子どもがいない夫婦の場合、残された配偶者に財産を残すためには遺言書が重要になるケースが多いです。しかし、夫婦のうち片方が作るだけでは不十分であり、思わぬトラブルが生じる可能性があります。
そこで、今回は、広島で子どもがいない夫婦がお互いに遺言書を作るべき理由と、夫婦で作成するうえで押さえておくべきポイントについて解説します。
子どもがいない夫婦は遺言書が重要

遺言書がなく、配偶者以外にも相続人がいる場合、必要な財産を残された配偶者がすべて相続できるとは限りません。なぜなら、原則として相続人全員で財産の分け方について話し合う必要があり、配偶者が希望するとおりの内容がまとまらない可能性があるからです。
遺言書を作成しておけば、自分の財産の分け方を決められるだけでなく、原則として遺言書の内容のとおりに財産を分けることになります。したがって、子どもがいない夫婦の場合、残された配偶者に必要な財産を残すためには、遺言書が重要だといえるでしょう。
詳しくは「広島で子どもがいない夫婦の相続のリスクと遺言書が必要な理由を解説!」で解説していますので、ぜひ参考にしてください。
広島で子どもがいない夫婦がお互いに遺言書を作るべき理由

子どもがいない夫婦が遺言書を作る場合、夫婦のうち財産が多い方だけが作る、高齢な方だけが作るなど、片方が作るだけでは十分とはいえません。
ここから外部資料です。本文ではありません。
(* ===== verification/ResultsProps.v ===== *)
(** * Properties of execution results

    The captured console output is exactly a bounded prefix of what was written, a result
    is JSON data within its cap, and a guest cannot give its error the name of a failure
    only the host can report. *)

From S2P Require Import Prelude Utf8 PyVal PyStr Limits Results.
From Stdlib Require Import Floats.SpecFloat.

(** ** Cutting *)

Lemma utf8_size_app s t : utf8_size (s ++ t) = utf8_size s + utf8_size t.
Proof. unfold utf8_size. rewrite utf8_encode_app, length_app. lia. Qed.

Lemma utf8_size_cons c s : utf8_size (c :: s) = Z.of_nat (length (utf8_char c)) + utf8_size s.
Proof.
  change (c :: s) with ([c] ++ s). rewrite utf8_size_app. f_equal. unfold utf8_size, utf8_encode.
  cbn [fmap list_fmap concat]. by rewrite app_nil_r.
Qed.

Lemma utf8_size_nonneg s : 0 <= utf8_size s.
Proof. unfold utf8_size. lia. Qed.

Lemma cut_all s n : utf8_size s <= n -> _cut_utf8 s n = s.
Proof.
  revert n. induction s as [|c s IH]; intros n Hn; cbn; [done|]. rewrite utf8_size_cons in Hn.
  pose proof (utf8_size_nonneg s). rewrite (proj2 (Z.leb_le _ _)) by lia. rewrite IH by lia. done.
Qed.

Lemma cut_app s t n : _cut_utf8 (s ++ t) n =
  if utf8_size s <=? n then s ++ _cut_utf8 t (n - utf8_size s) else _cut_utf8 s n.
Proof.
  revert n. induction s as [|c s IH]; intros n; cbn [app _cut_utf8].
  - change (utf8_size []) with 0. destruct (0 <=? n) eqn:E; [by rewrite Z.sub_0_r|].
    apply Z.leb_gt in E. destruct t as [|c t]; cbn; [done|]. pose proof (utf8_char_length c).
    by rewrite (proj2 (Z.leb_gt _ _)) by lia.
  - rewrite utf8_size_cons. pose proof (utf8_size_nonneg s). pose proof (utf8_char_length c).
    destruct (_ <=? n) eqn:E.
    + apply Z.leb_le in E. rewrite IH.
      destruct (utf8_size s <=? _) eqn:E2; [apply Z.leb_le in E2|apply Z.leb_gt in E2].
      * rewrite (proj2 (Z.leb_le _ _)) by lia. do 2 f_equal. f_equal. lia.
      * rewrite (proj2 (Z.leb_gt _ _)) by lia. done.
    + apply Z.leb_gt in E. rewrite (proj2 (Z.leb_gt _ _)) by lia. done.
Qed.

Lemma cut_size s n : 0 <= n -> utf8_size (_cut_utf8 s n) <= n.
Proof.
  revert n. induction s as [|c s IH]; intros n Hn; cbn; [done|].
  destruct (_ <=? n) eqn:E; [|done]. apply Z.leb_le in E. rewrite utf8_size_cons.
  specialize (IH (n - Z.of_nat (length (utf8_char c)))). lia.
Qed.

Lemma cut_prefix s n : exists t, s = _cut_utf8 s n ++ t.
Proof.
  revert n. induction s as [|c s IH]; intros n; cbn; [by exists []|].
  destruct (_ <=? n); [|by eexists]. destruct (IH (n - Z.of_nat (length (utf8_char c)))) as [t E].
  exists t. cbn. by rewrite <- E.
Qed.

(** ** Capture *)

(** What a guest does to the console: a call, or a call whose line the worker had to cut. *)
Inductive event := ECall (level : list Z) (args : list (list Z)) | ECut (level : list Z).

Definition feed (e : event) (c : OutputCapture) : OutputCapture :=
  match e with ECall level args => capture_call level args c | ECut level => mark_cut level c end.

Fixpoint feed_all (es : list event) (c : OutputCapture) : OutputCapture :=
  match es with [] => c | e :: es' => feed_all es' (feed e c) end.

(** The events of one stream. *)
Definition level_of (e : event) : list Z := match e with ECall l _ | ECut l => l end.
Definition for_stream (out : bool) (es : list event) : list event :=
  filter (fun e => _STDOUT_LEVELS (level_of e) = out) es.

(** The specification: everything written before a cut line, and whether it must be cut. *)
Fixpoint written (es : list event) : list Z * bool :=
  match es with
  | [] => ([], false)
  | ECut _ :: _ => ([], true)
  | ECall _ args :: es' => let '(t, m) := written es' in (console_line args ++ t, m)
  end.

Definition closed_text (t : list Z) : list Z :=
  (if negb (bool_decide (t = [])) && negb (ends_with_newline t) then t ++ [newline] else t)
  ++ TRUNCATED_MARKER ++ [newline].

Definition spec_text (max : Z) (es : list event) : list Z :=
  let '(t, m) := written es in
  if (utf8_size t <=? max) && negb m then t else closed_text (_cut_utf8 t max).

(** One stream's events, applied to it. *)
Definition stream_feed (max : Z) (e : event) (st : _Stream) : _Stream :=
  match e with
  | ECall _ args => write_line max (console_line args) st
  | ECut _ => mark_stream_cut st
  end.

Lemma stream_cut_stays max es st : cut st = true -> foldl (fun st e => stream_feed max e st) st es = st.
Proof.
  revert st. induction es as [|[l args|l] es IH]; intros st Hc; cbn; [done| |].
  - rewrite IH; unfold write_line; by rewrite Hc.
  - rewrite IH; unfold mark_stream_cut; [|done]. destruct st; cbn in *. by subst.
Qed.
なぜなら、どちらが先に亡くなるかは分からず、片方の遺言書だけでは相続への備えが不十分だからです。
夫婦の片方だけが遺言書を作った場合、基本的には作った方が先に亡くなった場合にしか備えられません。万が一、作っていない方が先に亡くなってしまうと、残された配偶者が必要な財産を相続できない、自分の希望どおりの財産の分け方が実現できないというリスクがあります。
たとえば、子どもがいない夫婦において、夫だけが「すべての財産を妻に相続させる」内容の遺言書を作っているケースで考えてみます。妻よりも先に夫が亡くなった場合、妻は夫の遺言書にしたがってすべての財産を相続できるため、問題はないでしょう。
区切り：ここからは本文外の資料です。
(** A task stops waiting; it may keep (and lose) the lock. *)
Lemma stop_waiting w l k e r : inv w (at_ e [r]) l -> (r = RWait \/ exists a, r = RAcq a Holding) -> known w e k ->
  let w' := upd e (add_waiters (-1)) w in
  later w w' /\ inv w' (at_ e []) l /\ (r <> RWait -> inv w' (at_ e [RHold]) l).
Proof.
  intros I Hr K. pose proof K as (x & E & Ex & Hk)%known_ent. cbn zeta.
  edestruct (inv_upd w l e (add_waiters (-1)) x [r] []) as [I' L];
    [done|done|plain_tac|cbn; intros; by eapply box_made| |intros _; destruct Hr as [->|[a ->]]; cbn; lia|].
  { intros []. destruct Hr as [->|[a ->]]; split; cbn in *; try done; try lia. by apply NoDup_cons in g_ids as [_ ?]. }
  split_and!; [done|done|]. intros Hn. destruct Hr as [->|[a ->]]; [done|].
  edestruct (inv_upd w l e (add_waiters (-1)) x [RAcq a Holding] [RHold]) as [I2 _];
    [done|done|plain_tac|cbn; intros; by eapply box_made| |done|done].
  intros []; split; cbn in *; try done; try lia. by apply NoDup_cons in g_ids as [_ ?].
Qed.

Lemma acq_turn_ready w l k wait e a st ans w' ts : inv w (at_ e [RAcq a st]) l -> known w e k -> a < next_id w ->
  acq_turn k wait e a st ans w = Some (w', ts) -> ready w w' ts l.
Proof.
  intros I K Ha. pose proof K as (x & E & Ex & Hk)%known_ent. unfold acq_turn.
  pose proof (fun H => leave_queue w l k wait e a st H I K) as Hq. rewrite Ex in *. destruct ans; try done.
  - assert (Hset : forall l' st', good x ([RAcq a st] ++ (l ≫= roles e)) -> good (set_lk l' x) ([RAcq a st'] ++ (l ≫= roles e)) ->
      ready w (upd e (set_lk l') w) [PAcq k wait e a st'] l).
    { intros l' st' G0 G. edestruct (inv_upd w l e (set_lk l') x [RAcq a st] [RAcq a st']) as [I' L];
        [done|done|plain_tac|cbn; intros; by eapply box_made|intros _; exact G|done|].
      eapply ready_one; [exact I'|done| |done]. cbn. split; [by eapply later_known|]. pose proof (lt_next _ _ L). lia. }
    assert (G0 : good x ([RAcq a st] ++ (l ≫= roles e))) by (rewrite <- Ex, <- (at_same e [RAcq a st]); apply I).
    destruct st.
    + destruct (lock_acquire (lk x)) eqn:El; intros [= <- <-]; apply Hset; try done;
        [by apply good_acq_now|by apply good_acq_wait].
    + destruct (lock_resume a (lk x)) eqn:El; [|done]. intros [= <- <-]. apply Hset; [done|]. by apply good_acq_resume.
    + destruct (stop_waiting w l k e (RAcq a Holding) I ltac:(eauto) K) as (L & _ & Ih). specialize (Ih ltac:(done)).
      intros Hs. pose proof (acquired_ready _ l k wait e Ih (later_known _ _ _ _ L K)) as Hr.
      destruct (acquired _ _ _ _) as [w1 ts1]. injection Hs as <- <-. by eapply ready_trans.
  - destruct st; intros [= <- <-].
    1, 2: destruct Hq as (I1 & L1 & _); [done|];
      destruct (stop_waiting _ l k e RWait I1 ltac:(eauto) (later_known _ _ _ _ L1 K)) as (L2 & I2 & _);
      eapply ready_end; [exact I2|done|done|by etransitivity].
    destruct (stop_waiting w l k e (RAcq a Holding) I ltac:(eauto) K) as (L & I1 & _). by eapply ready_end.
  - destruct st; cbn; rewrite ?andb_false_r; try done; destruct (_ && _); intros [= <- <-];
      by destruct Hq as (_ & _ & Hr).
  - destruct st; cbn; rewrite ?andb_false_r; try done; destruct (_ && _); intros [= <- <-];
      by destruct Hq as (_ & _ & Hr).
Qed.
しかし、遺言書を作っていない妻が夫より先に亡くなると、夫以外に相続人がいる場合、妻の財産の分け方について相続人全員の話し合いで決めることになります。夫が「妻の財産をすべて相続したい」と希望しても、ほかの相続人の合意が得られないと実現できないばかりか、話し合いがまとまらずトラブルになる可能性もあります。
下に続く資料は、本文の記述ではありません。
(* ===== verification/Feed.v ===== *)
(** * Preparing a feed ([python/pydeno/_front.py], [_top_level_tokens] to [_completion])

    A feed's last statement becomes its result when it is an expression.  A scanner finds the
    tokens outside any bracket; where it does not fully understand the code, the feed runs
    unchanged.  Text is a list of code points; [\d] and [\w] of Python's [re], which know all of
    Unicode, are the interface [WordChars]. *)

From S2P Require Import Prelude Utf8 PyVal PyStr.

Class WordChars := {
  re_digit : Z -> bool;
  re_word : Z -> bool;
  re_digit_ascii : forall c, 0 <= c < 128 -> re_digit c = is_digit c;
  re_word_ascii : forall c, 0 <= c < 128 -> re_word c = is_alpha c || is_digit c || (c =? chr "_")
}.

Inductive kind := KNl | KWs | KLc | KBc | KStr | KTpl | KNum | KId | KP | KRegex.
#[export] Instance kind_eq_dec : EqDecision kind.
Proof. solve_decision. Defined.

(** [nl]: a line break separates it from the top-level token before it. *)
Record _Tok := Tok { t_kind : kind; text : list Z; t_start : nat; t_end : nat; t_nl : bool }.

Definition one_of (words : list string) (s : list Z) : bool := existsb (fun w => bool_decide (s = u w)) words.

Definition _PUNCTUATORS : list (list Z) := u <$> [
  ">>>="; "..."; "==="; "!=="; "**="; "<<="; ">>="; ">>>"; "&&="; "||="; "??="; "=>"; "=="; "!="; "<="; ">="; "&&"; "||"; "??"; "?.";
  "++"; "--"; "+="; "-="; "*="; "/="; "%="; "&="; "|="; "^="; "**"; "<<"; ">>"; "{"; "}"; "("; ")"; "["; "]"; ";"; ","; "<"; ">"; "+";
  "-"; "*"; "/"; "%"; "&"; "|"; "^"; "!"; "~"; "?"; ":"; "="; "."; "@"]%string.
Definition _BEFORE_REGEX_WORDS : list string :=
  ["return"; "typeof"; "instanceof"; "in"; "of"; "new"; "delete"; "void"; "throw"; "case"; "do"; "else"; "yield"; "await"]%string.
Definition _CONTINUING_WORDS : list string :=
  ["typeof"; "new"; "await"; "void"; "delete"; "in"; "instanceof"; "of"; "extends"; "yield"; "case"; "else"; "do"]%string.
Definition _CONTINUATION_WORDS : list string := ["in"; "instanceof"; "else"; "catch"; "finally"]%string.
Definition _STATEMENT_PUNCTUATORS : list string := ["{"; "!"; "~"; "++"; "--"; ";"]%string.
Definition _CONTROL_WORDS : list string := ["if"; "for"; "while"; "with"]%string.
Definition _ASSIGNMENTS : list string :=
  ["="; "+="; "-="; "*="; "/="; "%="; "**="; "<<="; ">>="; ">>>="; "&="; "|="; "^="; "&&="; "||="; "??="]%string.
Definition _DECLARATIONS : list string := ["var"; "let"; "const"; "function"; "class"; "async"]%string.
Definition _NOT_EXPRESSION : list string :=
  ["var"; "let"; "const"; "function"; "class"; "if"; "for"; "while"; "do"; "switch"; "try"; "throw"; "return"; "break"; "continue";
   "export"; "debugger"; "with"; "else"; "case"; "default"; "catch"; "finally"; "yield"; "enum"]%string.
Definition _EXPRESSION_PUNCTUATORS : list string := ["("; "["; "!"; "~"; "+"; "-"; "++"; "--"]%string.
Definition closers : list string := [")"; "]"; "}"; "++"; "--"]%string.

(** ** The regular expressions: the length of the match at the head of the text *)

Definition line_break (c : Z) : bool := (c =? 10) || (c =? 13) || (c =? 0x2028) || (c =? 0x2029).
Definition blank (c : Z) : bool := existsb (Z.eqb c) [32; 9; 11; 12; 0xFEFF; 0xA0].
Definition eol (c : Z) : bool := (c =? 10) || (c =? 13).

Definition run (p : Z -> bool) (s : list Z) : nat := length (span p s).1.

(** [.*?\*/] *)
Fixpoint comment_end (s : list Z) : option nat :=
  match s with
  | [] => None
  | c :: s' => if (c =? chr "*") && starts_with (u "/") s' then Some 2%nat else S <$> comment_end s'
  end.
また、遺言書で決められるのは自分が所有する財産の分け方のみです。したがって、夫の遺言書で「妻が先に亡くなった場合は妻の財産はすべて夫が相続する」という内容はできないため、注意が必要です。
夫婦それぞれがお互いに自分の遺言書を作ることで、どちらが先に亡くなっても残された配偶者の生活を守り、自分の想いも実現できるため、安心といえるでしょう。
子どもがいない夫婦の遺言書で押さえるべき3つのポイント

ここまで見てきたとおり、子どもがいない夫婦は片方だけが遺言書を作るのでは不十分といえます。残された配偶者の生活を守り、自分の想いを実現するためには、どちらが先に亡くなっても備えられるように、お互いに作っておくべきだといえます。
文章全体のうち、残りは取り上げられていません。